*** Block opens ***

Lemma truncate_staging h db id f n e :
  es_ok e -> fs_ready h id (es_frames e) -> Stored e (extents db) id f -> vf_size f <= U64_MAX -> 0 <= n <= U64_MAX ->
  staging db e id (vf_truncate f n) (truncate h db id (vf_size f) n txn_new e).
Proof.
  intros Hok Hr Hst Hsz Hn. pose proof (truncate_becomes h db id f n txn_new e Hok Hr Hst eq_refl Hn) as Hbec. rewrite tx_db_new in Hbec.
  destruct (Z.le_gt_cases (vf_size f) n) as [Hle|Hlt].
  { revert Hbec. unfold truncate. rewrite (proj2 (Z.leb_le _ _)) by done. cbn. intros Hbec. split; [done|]. split; [done|]. cbn.
    split; [apply new_deletes|done]. }
  assert (Hn' : 0 <= n < vf_size f) by lia.
  destruct (truncate_spec id n f Hn' (proj2 Hn) h db txn_new e Hok Hr (proj1 Hst)) as (r & e' & Hrun & Hev & Hres).
  rewrite Hrun in *. split; [apply Hev|]. split; [by eapply stored_evolved|]. cbn. destruct r as [t|x]; [|by destruct Hres as (err & -> & _); exists err].
  split; [|done]. destruct Hres as (locs & Hw & _ & ->). eapply edits_staged; [apply delete_range_deletes| |exact Hw|..].
  - unfold truncate_edits. destruct (0 <? _); [apply NoDup_singleton|constructor].
  - intros x loc. by apply (FileRep_end _ _ _ _ _ _ (proj1 Hst)).
  - apply end_u64. split; [apply (proj1 Hst)|done].
  - intros x Hx. rewrite tx_db_delete_range by done. cbn [extents with_extents]. rewrite tx_db_new, lookup_clear_range.
    rewrite decide_False; [done|]. unfold truncate_edits in Hx. destruct (0 <? _); [|by apply not_elem_of_nil in Hx].
    apply list_elem_of_singleton in Hx. cbn in Hx |- *. lia.
Qed.
Lemma zero_staging h db id f offset len e :
  es_ok e -> fs_ready h id (es_frames e) -> Stored e (extents db) id f -> vf_size f <= U64_MAX ->
  0 <= offset -> 0 <= len -> offset + len <= U64_MAX + 1 - EXTENT_SIZE ->
  staging db e id (vf_zero f offset len) (zero_range h db id offset len (vf_size f) txn_new e).
Proof.
  intros Hok Hr Hst Hsz Hoff Hlen Hmax.
  assert (Hun : untouched db txn_new id) by (intros x; by rewrite tx_db_new).
  pose proof (zero_range_becomes h db id offset len f txn_new e Hok Hr Hst Hun Hoff Hlen Hmax) as Hbec. rewrite tx_db_new in Hbec.
  destruct (decide (len = 0)) as [->|Hne].
  { revert Hbec. unfold zero_range. cbn. intros Hbec. split; [done|]. split; [done|]. cbn. split; [apply new_deletes|done]. }
  assert (Hpos : 0 < len) by lia.
  destruct (zero_range_spec id offset len f Hoff Hpos Hmax h db txn_new e Hok Hr (proj1 Hst)) as (r & e' & Hrun & Hev & edits & Hed & Hres).
  rewrite Hrun in *. split; [apply Hev|]. split; [by eapply stored_evolved|]. cbn. destruct r as [t|x]; [|by destruct Hres as (err & -> & _); exists err].
  split; [|done]. destruct Hres as (locs & Hw & _ & ->). eapply edits_staged; [apply new_deletes| |exact Hw|..].
  - eapply sublist_NoDup; [apply NoDup_seqZ|apply Hed].
  - intros x loc. by apply (FileRep_end _ _ _ _ _ _ (proj1 Hst)).
  - apply end_u64. split; [apply (proj1 Hst)|done].
  - done.
Qed.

*** Block closes ***

If a line above holds the word "done", copy it.

  { revert Hbec. unfold truncate. rewrite (proj2 (Z.leb_le _ _)) by done. cbn. intros Hbec. split; [done|]. split; [done|]. cbn.
    split; [apply new_deletes|done]. }
  split; [|done]. destruct Hres as (locs & Hw & _ & ->). eapply edits_staged; [apply delete_range_deletes| |exact Hw|..].
  - apply end_u64. split; [apply (proj1 Hst)|done].
  - intros x Hx. rewrite tx_db_delete_range by done. cbn [extents with_extents]. rewrite tx_db_new, lookup_clear_range.
    rewrite decide_False; [done|]. unfold truncate_edits in Hx. destruct (0 <? _); [|by apply not_elem_of_nil in Hx].
  { revert Hbec. unfold zero_range. cbn. intros Hbec. split; [done|]. split; [done|]. cbn. split; [apply new_deletes|done]. }
  split; [|done]. destruct Hres as (locs & Hw & _ & ->). eapply edits_staged; [apply new_deletes| |exact Hw|..].
  - apply end_u64. split; [apply (proj1 Hst)|done].
  - done.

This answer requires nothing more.